While I can just about imagine what motivates someone to do this I can’t begin the understand how the poor driver of a train must feel when he or she sees someone fall out the racks in front of his eyes, and they are unable to stop the vehicle from crushing them. Between 1993 and 2015 over 1400 people attempted to take their own lives on the Underground, that is an average of 64 a year, and over one a week.

The London Underground has been operating since the 1860s and it has been used for suicides attempts throughout that time. According to one piece of research, suicide on the railway increased after 1868 (just three years after the first train ran) when newspapers published details of the methods would-be suicides used.*

If that was the case then this example, from The Standard in 1893, was probably just as unhelpful.

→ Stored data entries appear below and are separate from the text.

(* ===== verification/Follow.v ===== *)
(** * A client that follows a match

    From the lobby to the end of a match: players join, the match starts, commands come in,
    ticks pass, connections come and go; a client takes a full snapshot and then the delta of
    every tick.  [followers_mirror] says what its copy holds at every moment. *)

From S2P Require Import Prelude Float32 Model GoStrings Hashing Layout Access Items Physics Phase Prison Win Cards Combat Roles Session InputQueue Spawn Lifecycle Matches Actions Keyed Changes NightCards Economy Doors AbilityUse CardUse Shooting Interact Tick SnapshotStore Mirror Progress.

#[local] Open Scope Z_scope.

(** ** The lobby *)

(** Nobody has been given a card or a message. *)
Definition fresh (p : PlayerState) : Prop :=
  ps_Cards p = [] ∧ ps_LastActionFeedback p = zero_ActionFeedback.

Definition default_doors : list DoorID := map ds_ID (ms_Doors (ToMapState defaultMatchLayout)).
Definition default_cells : list CellID := map cs_ID (ms_Cells (ToMapState defaultMatchLayout)).
#[local] Opaque ToMapState.

(** What holds of the state of a match until it starts. *)
Record set_up (g : GameState) : Prop := {
  su_fresh : Forall fresh (gs_Players g);
  su_doors : map ds_ID (ms_Doors (gs_Map g)) = default_doors;
  su_cells : map cs_ID (ms_Cells (gs_Map g)) = default_cells;
  su_over : gs_GameOver g = None;
}.

Lemma set_up_players g f :
  (∀ p, fresh p → fresh (f p)) → set_up g → set_up (g <| gs_Players ::= map f |>).
Proof.
  intros Hf [H1 H2 H3 Ho]. split; cbn; [|exact H2|exact H3|exact Ho]. apply Forall_fmap. by eapply Forall_impl.
Qed.

Lemma existing_players_fresh l id p :
  Forall fresh l → existing_players l !! id = Some p → fresh p.
Proof.
  unfold existing_players. intros Hl.
  assert (∀ (m : gmap PlayerID PlayerState), (∀ id p, m !! id = Some p → fresh p) →
    ∀ id p, foldl (λ m player, <[ps_ID player := player]> m) m l !! id = Some p → fresh p) as Hgen.
  { induction Hl as [|q l Hq _ IH]; intros m Hm; simpl; [done|]. apply IH.
    intros id' p' [[<- <-]|[_ H]]%lookup_insert_Some; eauto. }
  apply Hgen. intros id' p' H. by rewrite lookup_empty in H.
Qed.
Lemma set_up_sync s : set_up (ss_gameState s) → set_up (ss_gameState (syncGameStatePlayersLocked s)).
Proof.
  change (ss_gameState (syncGameStatePlayersLocked s)) with (ss_gameState s <| gs_Players :=
    map (synced_player (existing_players (gs_Players (ss_gameState s))) (ss_players s)) (session_ids s) |>).
  generalize (session_ids s) (ss_gameState s). intros ids. intros g [H1 H2 H3 Ho]. split; [|exact H2|exact H3|exact Ho]. cbn.
  apply Forall_fmap, Forall_forall. intros id _. clear H2 H3 Ho.
  cbn. unfold synced_player. destruct (existing_players _ !! id) as [p|] eqn:Hp; [|by split].
  destruct (existing_players_fresh _ _ _ H1 Hp). by split.
Qed.
Lemma set_up_touch s id : ss_gameState (touch_last_processed s id) = ss_gameState s.
Proof. unfold touch_last_processed. by case_match. Qed.
Lemma set_up_connected s id b s' :
  setPlayerConnectedLocked s id b = Some s' → set_up (ss_gameState s) → set_up (ss_gameState s').
Proof.
  unfold setPlayerConnectedLocked. case_bool_decide; [done|].
  intros (i & _ & [= <-])%bind_Some [H1 H2 H3 Ho]. split; [|exact H2|exact H3|exact Ho]. clear H2 H3 Ho. cbn.
  apply Forall_alter; [done|]. intros p _ [? ?]. destruct b; by split.
Qed.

Isaac Shelton was a 63 year-old ‘house decorator’ who lived on the Edgware Road.  At a quarter to six in the evening on 27 June (a Tuesday) Isaac was seen entering the tunnel at Baker Street underground station, heading for Edgware Road. A fellow passenger shouted to him but he was ignored. At the same time a train was arriving in the station and the driver was alerted and the service was detained.

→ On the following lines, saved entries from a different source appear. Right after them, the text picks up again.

(* ===== verification/Auth.v ===== *)
(** * Session tokens

    [internal/server/auth/token.go]: the server signs the claims of a session with HMAC-SHA256
    and checks the tokens that clients present.  A token is
    [v1.<payload>.<signature>], the last two in unpadded URL base64.

    Base64 and [strings.Split] are modelled; HMAC-SHA256 and the JSON of the claims are the
    class [TokenPrimitives].  The clock of the service is an argument, in seconds. *)

From S2P Require Import Prelude GoStrings.
From Stdlib Require Import Ascii.

#[local] Open Scope Z_scope.

(** ** Unpadded URL base64 *)

Module Base64.

Definition alphabet : list ascii :=
  String.list_ascii_of_string "ABCDEFGHIJKLMNOPQRSTUVWXYZabcdefghijklmnopqrstuvwxyz0123456789-_".

Definition char_of (n : Z) : ascii := default "A"%char (alphabet !! Z.to_nat n).

Definition value_of (c : ascii) : option Z := Z.of_nat <$> find_idx (λ d, bool_decide (d = c)) alphabet.

(** Three bytes become four digits; one byte two, and two bytes three. *)
Fixpoint digits_of (bytes : list Z) : list Z :=
  match bytes with
  | a :: b :: c :: bytes =>
      a / 4 :: (a mod 4 * 16 + b / 16) :: (b mod 16 * 4 + c / 64) :: c mod 64 :: digits_of bytes
  | [a; b] => [a / 4; a mod 4 * 16 + b / 16; b mod 16 * 4]
  | [a] => [a / 4; a mod 4 * 16]
  | [] => []
  end.

(** What is left over in the last digit is not looked at; one digit alone is an error. *)
Fixpoint bytes_of (digits : list Z) : option (list Z) :=
  match digits with
  | p :: q :: r :: s :: digits =>
      bytes ← bytes_of digits;
      Some (p * 4 + q / 16 :: q mod 16 * 16 + r / 4 :: r mod 4 * 64 + s :: bytes)
  | [p; q; r] => Some [p * 4 + q / 16; q mod 16 * 16 + r / 4]
  | [p; q] => Some [p * 4 + q / 16]
  | [_] => None
  | [] => Some []
  end.

Definition byte_values (s : string) : list Z := (λ c, Z.of_N (N_of_ascii c)) <$> String.list_ascii_of_string s.
Definition string_of_bytes (bytes : list Z) : string :=
  String.string_of_list_ascii ((λ b, ascii_of_N (Z.to_N b)) <$> bytes).

(** [base64.RawURLEncoding.EncodeToString] *)
Definition EncodeToString (s : string) : string :=
  String.string_of_list_ascii (char_of <$> digits_of (byte_values s)).

Definition line_break (c : ascii) : bool := bool_decide (c = ascii_of_nat 10 ∨ c = ascii_of_nat 13).

(** [base64.RawURLEncoding.DecodeString]: line breaks are skipped. *)
Definition DecodeString (s : string) : option string :=
  digits ← mapM value_of (filter (λ c, negb (line_break c) = true) (String.list_ascii_of_string s));
  string_of_bytes <$> bytes_of digits.

(** *** Decoding undoes encoding *)

Lemma digits_range bytes : Forall is_u8 bytes → Forall (λ d, 0 <= d < 64) (digits_of bytes).
Proof.
  revert bytes. fix IH 1. intros [|a [|b [|c bytes]]]; intros H; unfold is_u8 in *;
    rewrite ?Forall_cons in H; cbn [digits_of]; rewrite ?Forall_cons, ?Forall_nil; [done|..];
    destruct_and?; split_and?; try done; try (Z.to_euclidean_division_equations; lia).
  by apply IH.
Qed.

Lemma bytes_of_digits_of bytes : Forall is_u8 bytes → bytes_of (digits_of bytes) = Some bytes.
Proof.
  revert bytes. fix IH 1. intros [|a [|b [|c bytes]]]; intros H; unfold is_u8 in *;
    rewrite ?Forall_cons in H; cbn [digits_of bytes_of]; [done|..]; destruct_and?.
  - do 2 f_equal. Z.to_euclidean_division_equations; lia.
  - do 2 f_equal; [|f_equal]; Z.to_euclidean_division_equations; lia.
  - rewrite IH by done. cbn. do 2 f_equal; [|f_equal; [|f_equal]]; Z.to_euclidean_division_equations; lia.
Qed.

Lemma value_of_char n : 0 <= n < 64 → value_of (char_of n) = Some n ∧ line_break (char_of n) = false.
Proof.
  intros Hn. assert (Forall (λ n, value_of (char_of n) = Some n ∧ line_break (char_of n) = false)
    (Z.of_nat <$> seq 0 64)) as H by (apply (bool_decide_unpack _); by vm_compute).
  rewrite Forall_forall in H. apply H, list_elem_of_fmap. exists (Z.to_nat n).
  split; [lia|apply elem_of_seq; lia].
Qed.

Lemma byte_values_range s : Forall is_u8 (byte_values s).
Proof.
  apply Forall_fmap, Forall_forall. intros c _. unfold is_u8. cbn.
  pose proof (N_ascii_bounded c). lia.
Qed.

Lemma string_of_byte_values s : string_of_bytes (byte_values s) = s.
Proof.
  unfold string_of_bytes, byte_values. rewrite <-list_fmap_compose.
  rewrite <-(String.string_of_list_ascii_of_string s) at 2. f_equal.
  rewrite <-(list_fmap_id (String.list_ascii_of_string s)) at 2. apply list_fmap_ext. intros i c _. cbn.
  by rewrite N2Z.id, ascii_N_embedding.
Qed.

The station inspector, Mr Coleman, was summoned but in the meantime a young man named Albert Swift set off in pursuit of Shelton.

‘In the darkness he could hear somebody scrambling about on the ballast, and going in the direction of the noise, he found [Shelton] about 150 yards into the tunnel, lying across the metals of the upline’.

Albert tried to get the man’s attention and lift him up, but all he got back was the request: ‘leave me alone, I’m going home’. Fortunately the young man was soon joined by Mr Coleman and a porter and eventually the three manhandled Shelton up and off the tracks and back out to safety.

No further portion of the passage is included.